POPular TAVI is a prospective, randomized, parallel-group, open-label, multi-center trial performed at 17 European sites. It has two cohorts. Cohort A randomized patients without an indication for OAC after TAVR to aspirin or aspirin and clopidogrel. Cohort B, which was presented Sunday, randomized patients on chronic OAC therapy to treatment with OAC alone or to clopidogrel for three months in addition to OAC after TAVR.
The main inclusion criteria included the need for long-term OAC, and the main exclusion criteria were drug-eluting stent implantation 3 months before TAVR, bare metal stent implantation 1 month pre-TAVR or clopidogrel allergy. Randomization was performed before TAVR in a 1:1 ratio.
The trial had two primary outcomes: all bleeding and non-procedural bleeding.

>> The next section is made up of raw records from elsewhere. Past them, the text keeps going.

(* ===== verification/Serde.v ===== *)
(** * Frames as JSON ([crates/core/src/protocol.rs], the serde attributes)

    The rest of the development takes the JSON codec of frames as a parameter
    ([Json Frame]).  Here it is built from what protocol.rs declares: the
    variants and fields of [Frame] with their serde attributes
    ([frame_schema]), and the serializer and deserializer of [PubBundle] it
    implements itself.  What remains a parameter is the generic machinery,
    [serde_derive] and [serde_json], for internally tagged enums: a tree that
    conforms to a schema prints to a text that reads back as that tree. *)

From S2P Require Import Prelude Interfaces Protocol.
From Stdlib Require Import Strings.Byte.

The Valve Academic Research Consortium-2 (VARC-2) was used to classify bleeding events and vascular complications, and Bleeding Academic Research Consortium (BARC) type 4 severe bleeding was used to define procedure-related events.
A total of 326 patients underwent randomization; 164 were assigned to receive OAC alone, and of those patients, 157 completed 12 months of follow-up. In the second arm, 162 were assigned to receive OAC plus clopidogrel for 3 months, of whom 156 patients completed 12 months of follow-up. There were no significant differences between the groups in baseline characteristics. The patients’ mean age was approximately 81 years, and about 45.4% were women.
Patients who received OAC alone were less likely to experience all-cause bleeding than those taking OAC and clopidogrel (21.7% vs. 34.6%; risk [RR], 0.63; 95% confidence interval [CI], 0.43-0.90; p = 0.01). Access-site bleeding was the most common cause of bleeding.
One secondary composite outcome (cardiovascular-related death, non-procedure-related bleeding, all-cause stroke, or myocardial infarction) occurred in 31.2% of the OAC-alone group and in 45.5% of the OAC-plus-clopidogrel group (95% CI for noninferiority, −25.0 to −3.6; RR, 0.69; 95% CI for superiority, 0.51 to 0.92). Another secondary composite outcome (cardiovascular-related death, ischemic stroke, or myocardial infarction) occurred in 13.4% receiving OAC alone and in 17.3% receiving OAC plus clopidogrel (95% CI for noninferiority, −11.9 to 4.0; RR, 0.77; 95% CI for superiority, 0.46 to 1.31). Both of these outcomes showed noninferiority for OAC alone, but the authors wrote in the New England Journal of Medicine manuscript, “No clinical inferences can be drawn for these secondary outcome results because of the lack of a plan for correction for multiple comparisons.”
“The rates of complications for TAVR — especially complications related to bleeding — remain high,” said Vincent Nijenhuis, MD, of St. Antonius Hospital and the study’s lead author, in a news release accompanying the trial results. “This study helps physicians to better understand the risks of adding antiplatelet therapy to oral anticoagulants — namely, that doing so leads to more bleeding without reducing the rate of ischemic events. I think once physicians are aware of this, they will not treat patients undergoing TAVR so aggressively, leading to better outcomes.”
The trial was funded by The Netherlands Organization for Health Research and Development.